Dout = Dout - (np.max(Dout) + np.min(Dout)) / 2

numpt2 = int(np.fix(FFTN / 2))

Window = np.hanning(FFTN)

Doutw = Dout * Window

DoutFFT = np.fft.fft(Doutw, FFTN)

PSD = (np.abs(DoutFFT)) ** 2

FinBin = np.argmax(PSD[:numpt2])  # 获取最大值索引

span = 3

DcPower = np.sum(PSD[0:span])

if FinBin > span:

    SignalPower = np.sum(PSD[FinBin - span:FinBin + span])

else:

    SignalPower = 0

SignalHarmonyNumbers = int(np.fix(FFTN/2/FinBin))

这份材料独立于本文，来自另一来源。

(** * RaydiumSwap: a shallow embedding of [src/RaydiumSwap.ts]

    The class [RaydiumSwap] is glue code between a remote pool registry
    (a JSON document fetched over HTTP), the Raydium SDK and a Solana node
    connection.  The embedding keeps the three instance fields as a record,
    runs every method in a state-and-exception monad over that record, and
    records each call that leaves the class (HTTP, SDK entry points, node
    RPC) in a log, so that statements such as "one submission, with these
    options" can be read off the log. *)

From Stdlib Require Import String List Bool QArith Lia.
Import ListNotations.
Local Open Scope string_scope.
Local Open Scope list_scope.

Set Implicit Arguments.

(** ** JavaScript values *)

(** JS [number]s are only written as literals or forwarded by this class; no
    arithmetic is performed on them here. *)
Definition number := Q.
Bind Scope Q_scope with number.

(** Exceptions: the language's own [TypeError], and whatever an SDK
    function or a rejected promise raises. *)
Inductive exn : Type :=
| TypeError (msg : string)
| SdkError (msg : string).

Inductive outcome (A : Type) : Type :=
| Ok (a : A)
| Throw (e : exn).
Arguments Throw {A} e.

(** The result of [JSON.parse]. *)
#[warnings="-register-all"]
Inductive json : Type :=
| JNull
| JBool (b : bool)
| JNumber (n : number)
| JString (s : string)
| JArray (l : list json)
| JObject (members : list (string * json)).

(** The four property names the class reads from parsed JSON. *)
Inductive field : Type := official | unOfficial | baseMint | quoteMint.

Definition field_name (f : field) : string :=
  match f with
  | official => "official"
  | unOfficial => "unOfficial"
  | baseMint => "baseMint"
  | quoteMint => "quoteMint"
  end.

(** [JSON.parse] keeps the last of several members with one key. *)
Fixpoint last_member (k : string) (members : list (string * json)) : option json :=
  match members with
  | [] => None
  | (k', v) :: rest =>
      match last_member k rest with
      | Some w => Some w
      | None => if String.eqb k k' then Some v else None
      end
  end.

(** [v.f] on a value that is not null; [None] is [undefined].  None of the
    four names is an array index or a member of a prototype, so only objects
    answer. *)
Definition get_prop (f : field) (v : json) : option json :=
  match v with
  | JObject members => last_member (field_name f) members
  | _ => None
  end.

(** [v?.f] *)
Definition opt_chain (f : field) (v : json) : option json :=
  match v with
  | JNull => None
  | _ => get_prop f v
  end.

(** [x ?? []] *)
Definition or_empty (x : option json) : json :=
  match x with
  | None | Some JNull => JArray []
  | Some v => v
  end.

(** Strings hold their text in UTF-8.  A byte [10xxxxxx] continues the
    code point begun before it. *)
Definition is_continuation (c : Ascii.ascii) : bool :=
  match c with
  | Ascii.Ascii _ _ _ _ _ _ false true => true
  | _ => false
  end.

(** The string iterator: one string per code point. *)
Fixpoint code_points (s : string) : list string :=
  match s with
  | EmptyString => []
  | String c rest =>
      let groups := code_points rest in
      match rest, groups with
      | String d _, group :: others =>
          if is_continuation d then String c group :: others
          else String c EmptyString :: groups
      | _, _ => String c EmptyString :: groups
      end
  end.

(** [...x] inside an array literal: arrays and strings are iterable, the
    other JSON values are not.  A string yields its code points. *)
Definition spread (x : json) : outcome (list json) :=
  match x with
  | JArray l => Ok l
  | JString s => Ok (map JString (code_points s))
  | _ => Throw (TypeError "object is not iterable")
  end.

(** [!!v] *)
Definition truthy (v : json) : bool :=
  match v with
  | JNull => false
  | JBool b => b
  | JNumber n => negb (Qeq_bool n 0)
  | JString s => negb (String.eqb s "")
  | JArray _ | JObject _ => true
  end.

(** [x === s] for a string [s]. *)
Definition strict_eq_string (x : option json) (s : string) : bool :=
  match x with
  | Some (JString t) => String.eqb t s
  | _ => false
  end.

(** [Array.prototype.find] with a callback that may throw. *)
Fixpoint Array_find (A : Type) (p : A -> outcome bool) (l : list A) : outcome (option A) :=
  match l with
  | [] => Ok None
  | i :: rest =>
      match p i with
      | Throw e => Throw e
      | Ok true => Ok (Some i)
      | Ok false => Array_find p rest
      end
  end.

(** [Array.prototype.filter(Boolean)] over slots that may hold
    [null]/[undefined]. *)
Fixpoint filter_Boolean (A : Type) (l : list (option A)) : list A :=
  match l with
  | [] => []
  | Some a :: rest => a :: filter_Boolean rest
  | None :: rest => filter_Boolean rest
  end.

SignalHarmonyFrequency = np.zeros(SignalHarmonyNumbers)

SignalHarmonyPower = np.zeros(SignalHarmonyNumbers)

SignalHarmonyPower[0] = SignalPower  # 信号能量

SignalHarmonyFrequency[0] = Fs * (FinBin) / FFTN  # 信号频率

for i in range(1, SignalHarmonyNumbers):  # 遍历每一个谐波（注意循环内只计算谐波，不计算信号）

    HarmonyBin = FinBin * (i + 1)  # 从第二个谐波点开始，计算下一个谐波位于的Bin

    if HarmonyBin <= FFTN / 2:  # 如果Bin在BW's Bin内，执行下述操作

        SignalHarmonyPower[i] = np.sum(PSD[HarmonyBin - span:HarmonyBin + span])

        SignalHarmonyFrequency[i] = (HarmonyBin) * Fs / FFTN

        

AllPower = np.sum(PSD[0:numpt2])

NoisePower = AllPower - DcPower - SignalPower

SNDR = 10 * np.log10(SignalPower / NoisePower)

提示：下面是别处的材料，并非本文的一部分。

(** ** Tuple keys *)

(** C7: a tuple key is turned into a slice by the [slice] constructor and
    then handled as that slice.  A tuple of one to three members returns
    what the slice built from those members returns, which is what the
    interface's tuple form describes: when the members describe a range,
    the sequence of the samples [get(i)] for [i] in that range, in range
    order; otherwise the error of [slice.indices].  With no member or more
    than three, the construction of the slice fails with [TypeError], and
    indexing with it. *)
Theorem getitem_tuple_is_slice (h : heap) (self : loc) (d : Dataset)
    (items : list pyobj) :
  h !! self = Some d -> constructed d ->
  __getitem__ self (PyTuple items) h =
    (rbind (get_bounds d items) (fun rows => Ok (Samples rows)), h) /\
  match slice_new items with
  | Ok key =>
      __getitem__ self (PyTuple items) h = __getitem__ self key h /\
      match key with
      | PySlice start stop step =>
          match slice_indices start stop step (n_samples d) with
          | Ok (s, e, st) =>
              exists idx rows,
                py_range s e st = Ok idx /\
                __getitem__ self (PyTuple items) h = (Ok (Samples rows), h) /\
                Forall2 (fun i r =>
                           __getitem__ self (PyInt i) h = (Ok (Sample r), h))
                        idx rows
          | Raise err => __getitem__ self (PyTuple items) h = (Raise err, h)
          end
      | _ => False
      end
  | Raise err =>
      err = TypeError /\ (items = [] \/ (3 < length items)%nat) /\
      __getitem__ self (PyTuple items) h = (Raise TypeError, h)
  end.
Proof.
  intros Hself Hd.
  assert (Hslice : forall start stop step,
    __getitem__ self (PySlice start stop step) h =
      (rbind (slice_handling d start stop step)
             (fun rows => Ok (Samples rows)), h) /\
    match slice_indices start stop step (n_samples d) with
    | Ok (s, e, st) =>
        exists idx rows,
          py_range s e st = Ok idx /\
          __getitem__ self (PySlice start stop step) h =
            (Ok (Samples rows), h) /\
          Forall2 (fun i r =>
                     __getitem__ self (PyInt i) h = (Ok (Sample r), h))
                  idx rows
    | Raise err =>
        __getitem__ self (PySlice start stop step) h = (Raise err, h)
    end).
  { intros start stop step. unfold slice_handling.
    destruct (slice_indices start stop step (n_samples d))
      as [[[s e] st]|err] eqn:Hs.
    - destruct (getitem_slice_rows h self d _ _ _ _ _ _ Hself Hd Hs)
        as (idx & Hidx & Hin & Hget).
      rewrite Hget. cbn [rbind]. rewrite Hidx. cbn [rbind].
      split; [done|]. exists idx, (map (sample_at (data d)) idx).
      split; [done|]. split; [done|].
      clear Hidx Hget Hs. induction Hin as [|i idx Hi _ IH];
        [constructor|].
      cbn [map]. constructor; [|exact IH].
      destruct (getitem_inside h self d Hself Hd i Hi) as (r & Hr & ->).
      by rewrite (sample_at_lookup (data d) i r Hr).
    - rewrite (getitem_slice h self d Hself), Hs. by cbn [rbind]. }
  rewrite getitem_tuple.
  destruct items as [|a [|b [|c [|x rest]]]]; cbn [slice_new get_bounds].
  - split; [done|]. split; [done|]. split; [by left|done].
  - destruct (Hslice PyNone a PyNone) as [Hspec Hrun].
    split; [exact Hspec|]. split; [done|]. exact Hrun.
  - destruct (Hslice a b PyNone) as [Hspec Hrun].
    split; [exact Hspec|]. split; [done|]. exact Hrun.
  - destruct (Hslice a b c) as [Hspec Hrun].
    split; [exact Hspec|]. split; [done|]. exact Hrun.
  - split; [done|]. split; [done|]. split; [right; cbn; lia|done].
Qed.
(* ===== verification/_CoqProject ===== *)
-Q . S2P
Prelude.v
Ddop.v
DdopExample.v
Hierarchy.v
ClientState.v
TcServer.v
ServerFacts.v
Setpoints.v
Activation.v
FileNames.v
Subscription.v
Reports.v
ServerInvariant.v
BusMessages.v
Refinement.v
Locking.v
ServerLocks.v
Udp.v
UdpFacts.v
Settings.v
SettingsLocks.v
PacketHandler.v
Heartbeat.v
DemandMonitor.v
Network.v
VtObjects.v
Vt.v
VtFacts.v
App.v
AppFacts.v
EndToEnd.v
Feedback.v
ClosedLoop.v
Wiring.v
Setup.v
SetupFacts.v
Diagnostics.v
LogTexts.v
Args.v
Program.v
WindowsMain.v
IopValidator.v
Lateness.v
AsyncLog.v
AsyncLogFacts.v
Flush.v
LogFile.v
JsonExample.v
Tests.v
Witnesses.v
ProgramWitnesses.v
(* ===== verification/Prelude.v ===== *)
(** * AOG-TaskController: a verification library

    AOG-TaskController connects the guidance program AgOpenGPS (AOG), which
    speaks small UDP frames, to implements on an ISOBUS (CAN) network. It is a
    task controller server: an implement uploads a pool of device descriptor
    objects, the program finds the implement's sections in it, tells AOG how
    many there are and which are working, and passes AOG's demand for each
    section on to the implement. It also relays speed and guidance values,
    keeps settings in a JSON file, and shows its state on a virtual terminal.
    The CAN stack, with the pool classes and the terminal client, is the
    library AgIsoStack; it is not part of the sources and is a parameter here.

    ** Files and what they model

    - Prelude.v: conversions to the fixed-width integers, zero-based access to
      lists with Z, the loop results, the hint database, shared lemmas.
    - Ddop.v: the interface of the pool library ([DdopApi] with the laws
      [DdopLaws], [DdiCodes] with [DdiLaws]) and the program's loops over a
      pool; DdopExample.v is an instance, a sprayer with two sections.
    - Hierarchy.v: include/element_hierarchy.hpp.
    - ClientState.v: class [ClientState] of src/task_controller.cpp, one
      definition per member function, and its invariant [wf].
    - TcServer.v: class [MyTCServer] of src/task_controller.cpp. The map of
      clients is a [gmap] from the handle of the control function; a method
      returns the new server and the messages for the bus. Activation.v holds
      [activate_object_pool], the longest method, with the files it writes.
    - ServerFacts.v, Setpoints.v, Subscription.v, Reports.v, FileNames.v,
      ServerInvariant.v: the theorems on the server. Refinement.v: what the
      server promises an implement, as a specification without messages, and
      the proof that the server implements it. BusMessages.v: the messages of
      the server go to what their receiver has declared.
    - Locking.v, ServerLocks.v: the recursive mutex of the server between the
      main loop and the CAN thread, and the methods of the server as the small
      steps at which the other thread may try to come in. SettingsLocks.v: the
      same for the settings.
    - Udp.v, UdpFacts.v: src/udp_connections.cpp, framing in both directions
      and the choice and binding of the address.
    - Settings.v: src/settings.cpp; JsonExample.v instantiates the JSON
      library ([JsonApi]) and the clock ([Timing]).
    - PacketHandler.v: the handler of AOG's packets in src/app.cpp.
    - Heartbeat.v, DemandMonitor.v, Network.v, Vt.v with VtFacts.v: the parts
      of src/app.cpp that send the periodic messages, watch the demand, derive
      what an implement and the bus look like, and serve the terminal.
      VtObjects.v: resources/AOG_TC.iop.h, the objects of the terminal.
    - App.v, AppFacts.v: [Application::update], the round of the main loop,
      which composes all of the above on one state record [Application],
      interleaved with the thread of the CAN stack. EndToEnd.v: what any number
      of rounds does to an implement. Feedback.v: the way back, from the reports
      of an implement to the heartbeat AOG gets; ClosedLoop.v: both ways
      together. Wiring.v: which pools lead to the clients of these theorems.
    - Setup.v, SetupFacts.v: [Application::initialize] with its waits for
      address claims, and [Application::stop].
    - Args.v: the command line and [prepare_application] of src/main.cpp;
      Program.v: [run_application_loop] and [main], from the command line over
      the set-up and the rounds to the exit status or the death of the process.
      WindowsMain.v: the entry point of the Windows build, with its adapters,
      its hidden window and its message loop.
    - Lateness.v: the warnings about a main loop that is late.
    - AsyncLog.v, AsyncLogFacts.v: src/async_log.cpp, the program's only
      lock-based queue, as a transition system over all interleavings; Flush.v
      adds a caller of [flush], with its tries, its wait and its deadline;
      LogFile.v adds the console and the log file behind the writer, a
      character at a time, with other threads that print past the queue.
    - Diagnostics.v: src/logging.cpp, include/logging_utils.hpp and
      src/crash_handler.cpp. LogTexts.v: what the program only logs, where the
      text has a structure or a pace of its own.
    - IopValidator.v: tools/iop_validator.cpp; Tests.v: the checks of
      tools/test_element_hierarchy.cpp and tools/test_async_log.cpp, evaluated
      on the models.
    - Witnesses.v, ProgramWitnesses.v: every theorem with hypotheses at a
      concrete input.

    Definitions have the names of the C++ functions they translate. A [const]
    method is a function of the state, any other a function to the new state.
    What a call writes to a socket, a file, the bus or the terminal is a list
    of outputs in the order of the calls.

    ** How the parts interact

    [main] (Program.v) turns the command line into a driver, sets the
    application up ([initialize], Setup.v), runs rounds until a signal clears
    the flag, and stops.

    A round, [update] of App.v, polls two sockets. Address detection (Udp.v)
    changes the subnet in the settings and binds the connection again. The
    other socket's frames go to [packetHandler], which calls the server: a
    section demand becomes [update_section_states], automatic mode
    [update_section_control_enabled]. Then the server subscribes new clients
    ([request_measurement_commands]), the terminal is brought up to date, and
    the rest of the round sends what is due.

    The CAN stack runs a thread of its own, which calls the overrides of
    [MyTCServer] (uploads, activations, reported values: [server_call]) and
    the listeners of the terminal client at any time. Every entry point of the
    server takes its mutex, so a round is a list of [action]s, each of which
    enters the server once at most, and before each of them, and at the end,
    the CAN thread runs any number of its events. The theorems on rounds hold
    for every such schedule. An exception that leaves the CAN thread, of a
    setting that cannot be saved or of an activation whose file has no place
    ([call_throws]), ends the process ([Terminates]). That the mutex makes a method of the server one
    step is itself a theorem ([threads_take_turns]), and so it is for the
    settings ([settings_take_turns]). [merge] of this file is
    the interleaving of two sequences of calls.

    The theorems follow the same route: the invariant [wf] of one client is
    kept by every operation of the server ([run_call_wf]), so it holds in
    every reachable server ([server_reachable_wf]), is part of the invariant
    [app_ok] of the whole application, [update_keeps_invariant] shows that a
    round keeps it and [program_ends_orderly] that the run of the program
    does. The simulation of the section controller by the server
    ([server_refines_controller]) becomes one by the application
    ([rounds_refine_controller]), because a round is, for the server, an
    interleaving of the calls of the packets and of the CAN thread.

    ** The theorems

    - The contract of section control: an implement that hears only the
      messages sent to it has, after any run, the latest demand that arrived
      in automatic mode ([server_refines_controller]), once it is subscribed;
      a demand before that is lost, unless the implement is told element by
      element ([early_demand_never_sent]). An implement
      speaks one of two dialects, sixteen sections in a message or an element
      for each section ([dialect]), and the theorems hold for both. The same
      for the whole application, from the datagrams to the bus, with the CAN
      thread in between ([rounds_refine_controller]); and one datagram of
      section states arrives within its round ([section_states_delivered]).
      In the other direction a due heartbeat shows AOG what the implement has
      reported up to that moment ([reports_reach_aog]), so that AOG sees what
      it asked for when the implement is truthful ([demand_comes_back]).
      Which pools make such an implement, and which kind is never told
      anything, is [pool_decides_dialect].
      Every message goes to something that its receiver has declared
      ([bus_messages_declared]).
      None of this depends on how the operating system schedules the two
      threads inside of the server ([threads_take_turns]).
    - The program: the set-up always ends, with what was asked for
      ([initialize_spec]), and respects the 250 ms after a claim
      ([claim_delays_respected]); the process ends by the flag or for a named
      cause ([program_ends_orderly]), and by the flag when nothing is wrong
      ([program_stops_when_asked]), on Windows when its window is asked to
      close ([windows_program_closes]); a round keeps the invariant
      ([update_keeps_invariant]).
    - Section control in detail: which messages a demand
      causes and which it does not ([update_section_states_spec],
      [master_follows_setpoints]); packing and unpacking of sixteen sections
      in two bits each ([condensed_roundtrip], [condensed_report_unpacked]);
      what counts as working ([get_section_actual_state_spec],
      [any_in_chain_spec], [actual_work_state_report]).
    - Activation and subscription: [activate_object_pool_spec],
      [activated_state_spec], [request_measurement_commands_spec],
      [value_from_unknown_client], [ddop_file_name_safe].
    - The wire: [send_receive_roundtrip], [receive_handlers_safe], [send_spec],
      [subnet_detection_spec]; three theorems describe where frames are lost or
      the loop does not end ([length_250_never_returns],
      [second_frame_in_buffer], [one_byte_payload_delayed]).
    - Settings: [save_load_roundtrip], [load_spec], [save_crash_safe], and
      whatever the two threads do at once, the file is at any moment one that
      their calls leave when made one at a time ([settings_take_turns]).
    - AOG's values and the periodic messages: [process_data_packet],
      [xte_packet].
    - The demand monitor: [warning_once_per_spell],
      [check_section_demand_spec], [describe_section_demand_spec].
    - The terminal: [vt_display_current], [vt_switch_consistent],
      [vt_outage_reported_once].
    - The log: [log_keeps_lines], [log_drains], [flush_answers], and that the
      log file is complete when [flush] has answered ([log_file_complete]), as
      long as no print past the queue has met the writer inside the file
      stream, where nothing keeps the two apart.
    - Diagnostics: [crash_leaves_trace], [gap_warnings_spec]; the build tool:
      [iop_validator_accepts].

    Further theorems that other parts rely on or that round a component off
    stand beside them, such as [block_messages_branches],
    [section_demand_packet], [heartbeat_encodes_sections],
    [j1939_speed_rounding], [hardware_message_spec],
    [set_boolean_transactional], [gnss_quality_choice],
    [periodic_messages_paced], [implement_messages_spec] and
    [prepare_application_spec].

    ** Bounds and fuel

    Integers are Z with the conversion of the C++ type written out (u8, u16,
    u32, i32). Loops that are not structural have fuel, and a loop that does
    not end within it is [Running], never a result: the receive loops have
    1024 rounds for a buffer of 512 bytes ([receive_handlers_safe] proves them
    enough unless a byte of value 250 is buffered), the checksum 256 rounds of
    an 8-bit counter ([send_spec]), the heartbeat 32 for at most 255 sections
    ([heartbeat_encodes_sections]), a wait of the set-up 501 looks at the
    clock, 10 ms apart at least, for at most 5000 ms ([wait_loop_spec]); the
    ancestor walk has the bound of the code itself. The main loop has fuel
    because it ends only when it is asked to; [program_stops_when_asked] says
    how much is enough. The theorems on the log assume that less than 2^64 bytes
    were ever submitted, the range of [std::size_t].

    ** What is not modelled

    Log texts, apart from the section demand line and the lines of
    Diagnostics.v and LogTexts.v; the internals of the CAN stack, the JSON
    library and the operating system, which are parameters with their
    documented behaviour as laws, or environments whose fields are what the
    calls answer. A method of the server and one of the settings is one step in a
    round, which ServerLocks.v and SettingsLocks.v justify; the calls of the
    terminal client, which both threads make without a lock, are taken as
    atomic. One
    reading of the clock stands for all within a round (Lateness.v and Setup.v
    have each of them).

    ** Plan

    Next come the calls of the terminal client, which both threads make
    without a lock, at the grain ServerLocks.v has for the server. *)

From stdpp Require Export base option list gmap strings pretty sorting.
From Stdlib Require Export ZArith Lia.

ENOBloc = (SNDR - 1.76) / 6.02

HarmonyPower = np.sum(SignalHarmonyPower[1:SignalHarmonyNumbers]) - SignalHarmonyPower[0]

THD = 10 * np.log10(np.sqrt(np.sum(SignalHarmonyPower[1:]**2)) / SignalHarmonyPower[0])

print(THD)

SFDR = 10 * np.log10(SignalHarmonyPower[0] / np.max(SignalHarmonyPower[1:SignalHarmonyNumbers]))

print(SFDR)

plt.figure(1)

plt.plot(Dout[:FFTN])

plt.xlabel('Sample Point')

plt.ylabel('Dout')

plt.title('Dout Signal')

plt.grid()

maxPower = np.max(PSD)

PSD_dB = 10 * np.log10(PSD / maxPower)  

plt.figure(2)

plt.semilogx(np.arange(numpt2) * Fs / FFTN, PSD_dB[:numpt2], '-')

plt.text(Fs / 3, -20, f'SNDR = {SNDR:.1f} dB \nENOB = {ENOBloc:.2f} bits',

         bbox=dict(facecolor='red', edgecolor='red', linewidth=3, pad=10))

plt.title('Normalized Power Spectrum')

plt.xlabel('Frequency (Hz)')

plt.ylabel('Normalized Power (dB)')

plt.grid()

plt.show()